Eosinophilic Esophagitis

Welcome to the Mayo Clinic Eosinophilic Esophagitis page. EoE is a relatively new diagnosis and is most commonly experienced via food sticking with swallowing in adults. This is a result of an allergic response in the esophagus. We are a leading center for research and clinical care.

Follow this page to read up on news in our EoE clinic, including patient experiences, physician insight, clinical trials and up-to-date research and other useful information about EoE. Post a comment, share your thoughts and be connected.



Available Clinical Trials

ResearchTalkingOur team of experts are diving into figuring out eosinophilic esophagitis, and that comes with asking a lot of questions. There are many research studies going on that are available for our patients to participate in.

Check this tab often as we are continually adding research opportunities!

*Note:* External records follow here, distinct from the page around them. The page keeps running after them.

(* ===== verification/Palloc.v ===== *)
(** * Palloc: threads/palloc.c

    The kernel's memory is two pools of pages and the contents of the pages,
    1024 words each, by kernel virtual address.  A null pointer is 0.  The
    locks are used by one thread at a time here (see Lock.v); [me] is that
    thread. *)
From S2P Require Import Prelude.
From S2P Require Import Bitmap.
From S2P Require Import Lock.
From S2P Require Import Vaddr.

Record pool := Pool { pool_lock : lock; used_map : bitmap; base : Z }.
Abbreviation frame := (list Z).
(** [cr3] is the processor's page directory register. *)
Record kmem := Kmem { kernel_pool : pool; user_pool : pool; frames : gmap Z frame; cr3 : Z }.
Definition set_kernel_pool (p : pool) (k : kmem) : kmem := Kmem p (user_pool k) (frames k) (cr3 k).
Definition set_user_pool (p : pool) (k : kmem) : kmem := Kmem (kernel_pool k) p (frames k) (cr3 k).
Definition set_frames (f : gmap Z frame) (k : kmem) : kmem := Kmem (kernel_pool k) (user_pool k) f (cr3 k).
Definition set_cr3 (z : Z) (k : kmem) : kmem := Kmem (kernel_pool k) (user_pool k) (frames k) z.
(** [&user_pool] or [&kernel_pool] *)
Definition pool_of (user : bool) (k : kmem) : pool := if user then user_pool k else kernel_pool k.
Definition set_pool (user : bool) (p : pool) (k : kmem) : kmem :=
  if user then set_user_pool p k else set_kernel_pool p k.
Abbreviation KM := (M kmem).
Definition NULL : Z := 0.

Definition PAL_ASSERT : Z := 0x1.
Definition PAL_ZERO : Z := 0x2.
Definition PAL_USER : Z := 0x4.
Definition flag (flags f : Z) : bool := negb (Z.land flags f =? 0).

(** [memset (pages, byte, PGSIZE * n)], [w] being four times the byte. *)
Fixpoint fill_pages (n : nat) (page w : Z) (fs : gmap Z frame) : res (gmap Z frame) :=
  match n with
  | O => mret fs
  | S n' => _ ← deref (fs !! page); fill_pages n' (page + PGSIZE) w (<[page := replicate 1024 w]> fs)
  end.
(** Code run by one thread that nothing interrupts; a thread that goes to sleep does
    not come back ([Hang]). *)
Fixpoint run (fuel : nat) (code : list instr) : TM unit :=
  match fuel, code with
  | _, [] => mret tt
  | O, _ => hang
  | S fuel', i :: rest =>
      more ← exec i;
      match more with RETRY _ _ :: _ => hang | _ => run fuel' (more ++ rest) end
  end.

(** ** The machine *)
Abbreviation codes := (gmap Z (list instr)).
Inductive step : kst * codes -> kst * codes -> Prop :=
  | step_exec k code i rest more k' :
      code !! running k = Some (i :: rest) -> exec i k = Ok (more, k') ->
      step (k, code) (k', <[running k := more ++ rest]> code)
  | step_preempt k code c k' :
      intr_on (the_cpu k) = true -> code !! running k = Some c -> thread_yield_body k = Ok (tt, k') ->
      step (k, code) (k', <[running k := SETLEVEL true :: c]> code).
Inductive reachable (m : kst * codes) : kst * codes -> Prop :=
  | reach_here : reachable m m
  | reach_step m1 m2 : reachable m m1 -> step m1 m2 -> reachable m m2.

(** The client code: any sequence of whole calls. *)
Inductive call : Type :=
  | Acquire (l : Z) | Release (l : Z) | Other (i : instr).
Definition call_code (c : call) : list instr :=
  match c with Acquire l => lock_acquire l | Release l => lock_release l | Other i => [i] end.
Definition calls_code (cs : list call) : list instr := flat_map call_code cs.
(** The other steps a thread [t] may take on its own: semaphores that are not part
    of a lock, condition variables, yielding. *)
Definition plain (t : Z) (i : instr) : Prop :=
  match i with
  | DOWN (Sema _) | UP (Sema _) => True
  | DOWN (WaiterSema t') => t' = t
  | WAIT _ _ | SIGNAL _ _ | BROADCAST _ _ | SETLEVEL _ | YIELD => True
  | _ => False
  end.
Definition good_call (t : Z) (c : call) : Prop := match c with Other i => plain t i | _ => True end.
Definition is_lock (s : sema_at) : bool := match s with LockSema _ => true | _ => false end.

(** The code of thread [t] at any moment: whole calls, after the rest of one. *)
Inductive coded (t : Z) : list instr -> Prop :=
  | cd_calls cs : Forall (good_call t) cs -> coded t (calls_code cs)
  | cd_down l cs : Forall (good_call t) cs -> coded t (DOWN (LockSema l) :: HOLD l :: calls_code cs)
  | cd_retry l b cs : Forall (good_call t) cs -> coded t (RETRY (LockSema l) b :: HOLD l :: calls_code cs)
  | cd_hold l cs : Forall (good_call t) cs -> coded t (HOLD l :: calls_code cs)
  | cd_up l cs : Forall (good_call t) cs -> coded t (UP (LockSema l) :: calls_code cs)
  | cd_wake w cs : Forall (good_call t) cs -> coded t (UP (WaiterSema w) :: calls_code cs)
  | cd_link c cs : Forall (good_call t) cs -> coded t (LINK c :: calls_code cs)
  | cd_unlink c cs : Forall (good_call t) cs -> coded t (UNLINK c :: calls_code cs)
  | cd_store c ws cs : Forall (good_call t) cs -> coded t (STORE c ws :: calls_code cs)
  | cd_store_up c ws w cs : Forall (good_call t) cs -> coded t (STORE c ws :: UP (WaiterSema w) :: calls_code cs)
  | cd_other s b cs : is_lock s = false -> (forall t', s = WaiterSema t' -> t' = t) ->
      Forall (good_call t) cs -> coded t (RETRY s b :: calls_code cs)
  | cd_level b c : coded t c -> (forall s b' rest, c <> RETRY s b' :: rest) -> coded t (SETLEVEL b :: c).
Inductive idle_code : list instr -> Prop :=
  | ic_idle : idle_code [IDLE]
  | ic_level b c : idle_code c -> idle_code (SETLEVEL b :: c).

(** The lock a thread has taken without being its holder yet, or any more. *)
Fixpoint between (c : list instr) : option Z :=
  match c with
  | SETLEVEL _ :: c' => between c'
  | HOLD l :: _ | UP (LockSema l) :: _ => Some l
  | _ => None
  end.
Definition owns (k : kst) (code : codes) (t l : Z) : Prop :=
  holders k !! l = Some t \/ (code !! t ≫= between) = Some l.
(** A thread that was woken up and is about to test the semaphore again. *)
Definition woken (k : kst) (code : codes) (s : sema_at) (t : Z) : Prop :=
  (exists b rest, code !! t = Some (RETRY s b :: rest)) /\ st k t <> Some THREAD_BLOCKED.
(** ** Arguments *)
Definition sys_exit {A} (status : Z) : SM A :=
  t ← pm (in_kst thread_current);
  _ ← pm (in_kst (atomically (upd_thread t (set_retval status)))); exit_thread.
(** A pointer that fails the test ends the program. *)
Definition check_pointer (p : Z) : SM unit := if bad_pointer p then sys_exit (-1) else mret tt.
Fixpoint copy_in (size : nat) (usrc : Z) : SM (list Z) :=
  match size with
  | O => mret []
  | S n =>
      if PHYS_BASE <=? usrc then exit_thread
      else x ← get_user usrc; xs ← copy_in n (usrc +u 1); mret (x :: xs)
  end.
(** The page for a copy of what is at the user address [us]. *)
Definition copy_page (us : Z) : SM Z :=
  ks ← pm (with_pd (fun me _ _ => palloc_get_page me PAL_ZERO));
  if ks =? NULL then exit_thread else if PHYS_BASE <=? us then exit_thread else mret ks.
Fixpoint data_loop (n : nat) (char_ptr us_ptr : Z) : SM unit :=
  match n with
  | O => mret tt
  | S n' => x ← get_user us_ptr; _ ← pm (set_kernel_byte char_ptr x); data_loop n' (char_ptr + 1) (us_ptr +u 1)
  end.
Definition copy_in_data (us write_size : Z) : SM Z :=
  ks ← copy_page us; _ ← data_loop (Z.to_nat write_size) ks us; mret ks.
(** The loop of [copy_in_string]: [char_ptr] at its end. *)
Fixpoint string_loop (n : nat) (char_ptr us_ptr : Z) : SM Z :=
  match n with
  | O => mret char_ptr
  | S n' =>
      x ← get_user us_ptr; _ ← pm (set_kernel_byte char_ptr x);
      if x =? 0 then mret char_ptr else string_loop n' (char_ptr + 1) (us_ptr +u 1)
  end.
Definition copy_in_string (us : Z) : SM Z :=
  ks ← copy_page us;
  char_ptr ← string_loop (Z.to_nat PGSIZE) ks us;
  x ← pm (c_load char_ptr);
  _ ← (if negb (x =? 0) then pm (c_store char_ptr 0) else mret tt); mret ks.

(** ** Paths *)
Definition my_wd : PM Z := '(_, th) ← my_thread; mret (wd th).
(** The directory a walk starts from. *)
Definition start_dir (path : list Z) : PM (option Z) :=
  w ← my_wd; curr_root ← k_dir_reopen w;
  if bool_decide (hd 0 path = 47) then _ ← k_dir_close curr_root; k_dir_open_root else mret curr_root.
(** One directory down: [curr_root] afterwards, or nothing when there is no such entry. *)
Definition descend (curr_root : option Z) (token : list Z) : PM (option (option Z)) :=
  i ← k_dir_lookup curr_root token;
  match i with
  | Some p => _ ← k_dir_close curr_root; d ← k_dir_open (Some p); mret (Some d)
  | None => mret None
  end.
(** The second loop over the words of a path: [step] on every word but the last,
    [last] on the last one, [none] when there is no word. *)
Fixpoint walk {A} (step : option Z -> list Z -> PM (option Z + A)) (last : option Z -> list Z -> PM A)
    (none : option Z -> PM A) (curr_root : option Z) (ts : list (list Z)) : PM A :=
  match ts with
  | [] => none curr_root
  | [token] => last curr_root token
  | token :: ts' =>
      r ← step curr_root token;
      match r with inl d => walk step last none d ts' | inr a => mret a end
  end.
(** [dir_close (curr_root)], the two copies freed, and a value returned. *)
Definition finish {A} (pages : Z * Z) (curr_root : option Z) (a : A) : PM A :=
  _ ← k_dir_close curr_root; _ ← k_free (fst pages); _ ← k_free (snd pages); mret a.
Definition step_down (pages : Z * Z) (err : Z) (before : PM unit) (curr_root : option Z) (token : list Z)
    : PM (option Z + Z) :=
  r ← descend curr_root token;
  match r with
  | Some d => mret (inl d)
  | None => _ ← before; e ← finish pages curr_root err; mret (inr e)
  end.

(** ** Files by name *)
Definition sys_create (file initial_size : Z) : SM Z :=
  new_filename ← copy_in_string file; filename_cp ← copy_in_string file;
  _ ← pm (assert (negb (new_filename =? NULL))); _ ← pm (assert (negb (filename_cp =? NULL)));
  pm (
    path ← page_string new_filename; curr_root ← start_dir path;
    let pages := (filename_cp, new_filename) in
    walk (step_down pages 0 (mret tt))
      (fun curr_root token =>
         _ ← k_lock;
         retval ← in_fs (fun me => filesys_create_with_dir malloc_ok me depth garbage curr_root token (s32 initial_size) FILE_INODE);
         _ ← k_unlock; finish pages curr_root (b2z retval))
      (fun _ => mret 0) curr_root (path_words path)).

A pilot trial of dietary therapy directed by the esophageal sponge in the management of eosinophilic esophagitis

  • Patients who have responded to eliminating the six foods as part of their clinical care may participate in the cytosponge trial in lieu of having endoscopies during food reintroduction. During a 10 minute office visit, participants will swallow the Cytosponge, a gelatin capsule with a string attached, for 5 minutes. The sponge is then pulled back up, sampling the entire esophagus. Samples are sent to the lab and are giving reliable results on how to direct food reintroduction. Office visits and the cytosponges are covered by the study.


A phase 3, randomized, 3-part study to investigate the efficacy and safety of Dupilumab in adult and adolescent patients with eosinophilic esophagitis

  • Participants who have not responded to high dose PPI trial via proven endoscopy may participate in this randomized controlled drug study. Patients may receive either Dupilumab injection or placebo injection, and will return for bi-weekly office visits. Study procedures, medication, and travel reimbursements covered by the study as well as participant remuneration.


Food antigen staining in esophageal mucosa in patients with eosinophilic esophagitis

  • Participants will be asked to fast from gluten and dairy for 12 hours, 24 hours, or 3 days. During standard of care endoscopy, an additional two biopsies (pinches of tissues) will be taken from the esophagus. Researchers are looking to see if gluten and/or dairy proteins are still present in the esophageal tissue despite specific timeframe avoidance. Study biopsies will not be charged to the patient, and remuneration is offered.

Is EPO staining on esophageal sponge samples a simple reliable method of assessing esophageal eosinophilia?

  • Participants will swallow the Cytosponge during a 10 minute office visit 2 hours prior to their EGD. The Cytosponge is a gelatin capsule attached to a string, which expands into a sponge when dissolved in the stomach in about 5 minutes. The sponge is then pulled back up, taking a sampling of the entire esophagus. Researchers are developing a bedside stain to indicate high or low counts of eosinophils on the sponge. Office visit covered by the study, as well as remuneration.

Assessment of fibrotic and inflammatory components by MRI in strictures associated with eosinophilic esophagitis before and after treatment

  • Participants undergo two MRI’s of the esophagus, one before starting a treatment plan and one after. Researchers are looking to see if fibrosis and stricturing are present via MRI scan to help predict if certain treatments could be better suited for some patients long-term. Study procedures are covered and remuneration offered.